General Policy – Directors, officers and employees of the Company shall promote primarily the Company’s interest. No director, officer or employee shall use his position to profit or gain some benefit or advantage for himself and/or his related interests.
Definition – “Related party” shall mean any of the Company’s Directors, Officers, Stockholders and their related interests, or any of their immediate family members with beneficial ownership or significant influence/control in the party that the company has or will have dealings with.
1. The Company’s Manual on Corporate Governance provides that a director shall have the duty to conduct fair business transactions with the Corporation and to ensure that personal interest does not (bias Board decisions) conflict with the interests of the Corporation. It is provided further that the basic principle to be observed is that a director should not use his position to profit or gain some benefit or advantage for himself and/or his related interests. He should avoid situations that may compromise his impartiality. If an actual or potential conflict of interest may arise on the part of a director, he should fully and immediately disclose it and should not participate in the decision-making process. A conflict of interest shall be considered material if the director’s personal or business interest is antagonistic to that of the Corporation, or stands to acquire or gain financial advantage at the expense of the Corporation.

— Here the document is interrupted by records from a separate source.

(* ===== verification/CopyDataSpec.v ===== *)
(** * CopyDataSpec: no byte is lost on the way

    What the copies of CopyData do to the contents of the buffers and segments, seen as
    flat sequences of bytes. *)

From S2P Require Import Prelude CommonUtil Bytes CopyData.

(** ** Flat buffers *)

Abbreviation CHUNK := MAX_SIZE_KERNEL_MEMCHUNK.

Definition chunk_data (ch : mem_chunk) : list Z := take (Z.to_nat (chunk_item_size ch)) (data_ptr ch).
Definition flat (p : data_mem_chunks_t) : list Z := p ≫= chunk_data.

Record chunk_ok (ch : mem_chunk) : Prop := {
  ck_size : 0 < chunk_item_size ch <= CHUNK;
  ck_mem : chunk_item_size ch <= Z.of_nat (length (data_ptr ch));
}.

(** All chunks but the last one are full. *)
Record chunks_wf (p : data_mem_chunks_t) : Prop := {
  cw_ok : Forall chunk_ok p;
  cw_full i ch : (S i < length p)%nat -> p !! i = Some ch -> chunk_item_size ch = CHUNK;
  cw_num : num_chunks p < 2 ^ 13;
}.

Definition size (p : data_mem_chunks_t) : Z := Z.of_nat (length (flat p)).

Lemma length_chunk_data ch : chunk_ok ch -> Z.of_nat (length (chunk_data ch)) = chunk_item_size ch.
Proof. intros [H1 H2]. unfold chunk_data. rewrite length_take. lia. Qed.

Lemma flat_app p q : flat (p ++ q) = flat p ++ flat q.
Proof. apply bind_app. Qed.

Lemma chunks_wf_cons ch p : chunks_wf (ch :: p) -> chunks_wf p.
Proof.
  intros [H1 H2 H3]. apply Forall_cons in H1 as [_ H1]. split; [done| |unfold num_chunks in *; simpl in H3; lia].
  intros i c Hi Hc. apply (H2 (S i) c); [simpl; lia|done].
Qed.

(** The chunks before chunk [c] take up [c] times 128 KB. *)
Lemma flat_before p c : chunks_wf p -> (c < length p)%nat -> Z.of_nat (length (flat (take c p))) = Z.of_nat c * CHUNK.
Proof.
  revert c. induction p as [|ch p IH]; intros c Hwf Hc; [simpl in Hc; lia|]. destruct c as [|c]; [done|].
  cbn [take]. unfold flat. rewrite bind_cons, length_app. fold (flat (take c p)).
  pose proof (cw_ok _ Hwf) as [Hch _]%Forall_cons. cbn [length] in Hc.
  rewrite Nat2Z.inj_add, length_chunk_data, IH by (done || lia || by apply (chunks_wf_cons ch)).
  rewrite (cw_full _ Hwf 0 ch); [lia|simpl; lia|done].
Qed.

Lemma chunk_split (p : data_mem_chunks_t) c ch :
  p !! c = Some ch -> p = take c p ++ ch :: drop (S c) p.
Proof. intros H. symmetry. by apply take_drop_middle. Qed.

Lemma size_at (p : data_mem_chunks_t) c ch :
  chunks_wf p -> p !! c = Some ch ->
  size p = Z.of_nat c * CHUNK + chunk_item_size ch + Z.of_nat (length (flat (drop (S c) p))).
Proof.
  intros Hwf Hc. unfold size. rewrite (chunk_split p c ch Hc) at 1. rewrite flat_app, length_app.
  unfold flat at 2. rewrite bind_cons, length_app. fold (flat (drop (S c) p)).
  pose proof (flat_before p c Hwf (lookup_lt_Some _ _ _ Hc)).
  pose proof (proj1 (Forall_lookup _ _) (cw_ok _ Hwf) c ch Hc) as Hok. pose proof (length_chunk_data ch Hok). lia.
Qed.

(** A place before the end of the data lies in a chunk. *)
Lemma place_chunk (p : data_mem_chunks_t) P :
  chunks_wf p -> 0 <= P < size p -> exists ch, p !! Z.to_nat (P / CHUNK) = Some ch /\ P mod CHUNK < chunk_item_size ch.
Proof.
  intros Hwf HP. assert (P / CHUNK < num_chunks p) as Hlt.
  { destruct (Z.lt_ge_cases (P / CHUNK) (num_chunks p)) as [?|Hge]; [done|]. exfalso.
    assert (num_chunks p * CHUNK <= P) as H1.
    { etrans; [apply Z.mul_le_mono_nonneg_r; [done|exact Hge]|]. rewrite Z.mul_comm. apply Z.mul_div_le. done. }
    destruct (decide (p = [])) as [->|Hne]; [unfold size in HP; simpl in HP; lia|].
    destruct (lookup_lt_is_Some_2 p (length p - 1)) as [ch Hch]; [destruct p; [done|simpl; lia]|].
    pose proof (size_at p _ ch Hwf Hch) as Hs. rewrite drop_ge in Hs by lia.
    pose proof (proj1 (Forall_lookup _ _) (cw_ok _ Hwf) _ _ Hch) as [Hsz _].
    assert (length p <> 0%nat) by (by destruct p). unfold num_chunks in *. change (length (flat [])) with 0%nat in Hs. change CHUNK with 131072 in *. lia. }
  assert (0 <= P / CHUNK) as H0 by (apply Z.div_pos; [lia|done]).
  pose proof (Z.div_mod P CHUNK ltac:(done)) as Hdm. pose proof (Z.mod_pos_bound P CHUNK ltac:(done)) as Hm.
  change CHUNK with 131072 in *. set (c := P / 131072) in *. set (o := P mod 131072) in *. clearbody c o.
  destruct (lookup_lt_is_Some_2 p (Z.to_nat c)) as [ch Hch]; [unfold num_chunks in Hlt; lia|].
  exists ch. split; [done|]. pose proof (size_at p _ ch Hwf Hch) as Hs. change CHUNK with 131072 in Hs.
  destruct (decide (S (Z.to_nat c) < length p)%nat) as [Hnl|Hl].
  - rewrite (cw_full _ Hwf _ _ Hnl Hch). change CHUNK with 131072. lia.
  - rewrite drop_ge in Hs by lia. change (length (flat [])) with 0%nat in Hs. lia.
Qed.

(** ** Places in a buffer *)

Record at_place (P : Z) (s : cp_state) : Prop := {
  ap_ptr : cp_ptr s = Some (P / CHUNK, P mod CHUNK);
  ap_cnt : cp_cnt s = P / CHUNK;
  ap_off : cp_off s = P mod CHUNK;
  ap_rsize : cp_rsize s = item_size (cp_pay s) (P / CHUNK) - P mod CHUNK;
}.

2. The duty to avoid and disclose actual and potential conflict of interest as outlined above is also expected from other officers and employees.
3. The Company shall adhere to the requirements of the Corporation Code in approving contracts with one or more of its directors or officers or with another corporation in which one or more of the Company’s directors is/are interlocking directors therein.
4. Transactions with related parties shall be at arm’s-length prices or at terms similar to those offered to non-related entities in an economically comparable market. The Company shall consider the substance of the relationship, and not merely the legal form, in evaluating possible related party transactions.
5. The Audit Committee shall review and, if appropriate, recommend the approval of related party transactions to the Board of Directors. It shall also ensure proper disclosure in the Company’s Financial Statements and other required reports in coordination with the Corporate Information Officer.